Parasitic microbes such as fungi, bacteria, and viruses can cause diseases of insects. Bacillus thuringiensis (Bt) is a well-known bacterium that kills insects with a potent toxin. Bt must be eaten before it can kill its host, so sprays should be timed to coincide with warm periods when the target insect is most likely to be feeding. Once consumed, the Bt toxin destroys the insect's gut. Infected insects become lethargic, stop feeding, and die.

Parasites also keep pathogen populations in check. For instance, the fungus Ampelomyces quisqualis parasitizes powdery mildew fungi on several fruit crops. A commercial formulation can be applied to slow disease development by reducing vigor and spore production of the mildew colonies. Also well known are Trichoderma species, which parasitize soilborne pathogens such as Rhizoctonia and Pythium.

Even more interesting are soil-inhabiting fungi that trap and devour nematodes with specialized structures that resemble lollipops and lassos.
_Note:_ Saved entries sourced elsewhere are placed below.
(* ===== verification/SweepProps.v ===== *)
(** * Properties of the sweep

    What one pass of [sweepLocked] of [pkg/bus/store.go] delivers, that its
    outcome does not depend on the order Go ranges over its maps, and the
    deadlines and retention it enforces. *)
From stdpp Require Import gmap strings list relations.
From Stdlib Require Import ZArith Lia Ascii.
From S2P Require Import Prelude GoBase Json Types Config Auth Ring State Push Inbox Observe Structure Sweep SweepSpec Conversations Agents Wakeup History Send SendSpec Poll Lifecycle Queries System Scenario.

(** ** Conversations in a sweep *)

(** The conversation tables, which only pruning changes. *)
Definition same_conversations (s s' : Store) : Prop :=
  conversations s' = conversations s ∧ conversationMessages s' = conversationMessages s.

#[export] Instance same_conversations_preorder : PreOrder same_conversations.
Proof. split; [by intros s; split|]. intros x y z [] []. split; congruence. Qed.

Lemma observe_conversations s s' : observe_frame s s' → same_conversations s s'.
Proof. by intros []. Qed.
Lemma inbox_conversations s s' : inbox_frame s s' → same_conversations s s'.
Proof. by intros []. Qed.

Lemma sweep_agent_conversations E now s id : same_conversations s (sweep_agent E now s id).
Proof.
  unfold sweep_agent. repeat case_match; try done.
  etransitivity; [|apply observe_conversations, publishLocked_frame]. done.
Qed.

Lemma sweep_message_conversations E now s id : same_conversations s (sweep_message E now s id).
Proof.
  unfold sweep_message, time_out. repeat case_match; try done.
  all: first [ etransitivity; [|apply observe_conversations, publishLocked_frame]; done
             | etransitivity; [|apply inbox_conversations, appendInboxLocked_frame]; done ].
Qed.

Lemma prune_agent_conversations E now s id : same_conversations s (prune_agent E now s id).
Proof.
  unfold prune_agent. repeat case_match; try done.
  unfold signalInboxLocked. by case_match.
Qed.

Lemma sweep_loops_conversations E o now s : same_conversations s (sweep_loops E o now s).
Proof.
  unfold sweep_loops.
  transitivity (foldl (sweep_agent E now)
    (expire_receipts E now (set_sweepRan ((sweepRan s + 1) mod 2 ^ 64) (set_lastSweepAt now s)))
    (ord_agents o)).
  - change (same_conversations (expire_receipts E now
      (set_sweepRan ((sweepRan s + 1) mod 2 ^ 64) (set_lastSweepAt now s)))
      (foldl (sweep_agent E now) (expire_receipts E now
        (set_sweepRan ((sweepRan s + 1) mod 2 ^ 64) (set_lastSweepAt now s))) (ord_agents o))).
    apply (foldl_rel same_conversations); [done|intros ? ? ?; by etransitivity|].
    intros; apply sweep_agent_conversations.
  - apply (foldl_rel same_conversations); [done|intros ? ? ?; by etransitivity|].
    intros; apply sweep_message_conversations.
Qed.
Bacteria are also known to parasitize nematodes. For example, the bacterium Pasteuria penetrans attacks the root knot nematode.

Mutually beneficial relationships

Some parasitic fungi have mutually beneficial relationships with plants. For example, mycorrhizae are fungi that live inside plant roots and generally have a beneficial effect on the plant. They use their extensive threadlike mycelia to absorb nutrients and water from the soil, passing them on to the plant roots. In return, the plant provides shelter and nourishes the fungus. Mycorrhizae may also protect plant roots against pathogen invasion.

Some insects live together to benefit one another and this can make pest management more challenging. Aphids can often be found living in a mutually beneficial arrangement with colonies of ants. The aphids produce honeydew and the ants harvest the sugary liquid for food. Worker ants can be seen running between aphid colonies and their nests in the soil. In return, the ants protect aphids from predators, and may even carry them to a better habitat if the plant starts to die. This interaction can lead to rapid increases in aphid populations because natural enemies are prevented from regulating the aphids.

natEnemyAnts

Pathogen and vector relationships

Another important interaction among organisms in a fruit crop is the role of insects in spreading diseases. Blueberry aphids, which are pests in their own right, can also vector blueberry shoestring virus, which causes malformation of blueberry shoots and leaves and a decline in vigor and productivity. The mummy berry fungus forms a unique alliance with an insect that visits blueberry flowers daily. Bees are fooled into thinking that the shoots covered with fungal spores are actually flowers by the distinct UV patterns produced by the diseased tissue. The spores, which are produced in a sweet sticky matrix, easily stick to the bee's body and are delivered to the stigma where infection occurs. Below ground, certain nematodes are also vectors for plant pathogens. The dagger nematode can transmit the tobacco and tomato ringspot viruses to various hosts, including grapes. These viruses cause a slow decline of the grapevine.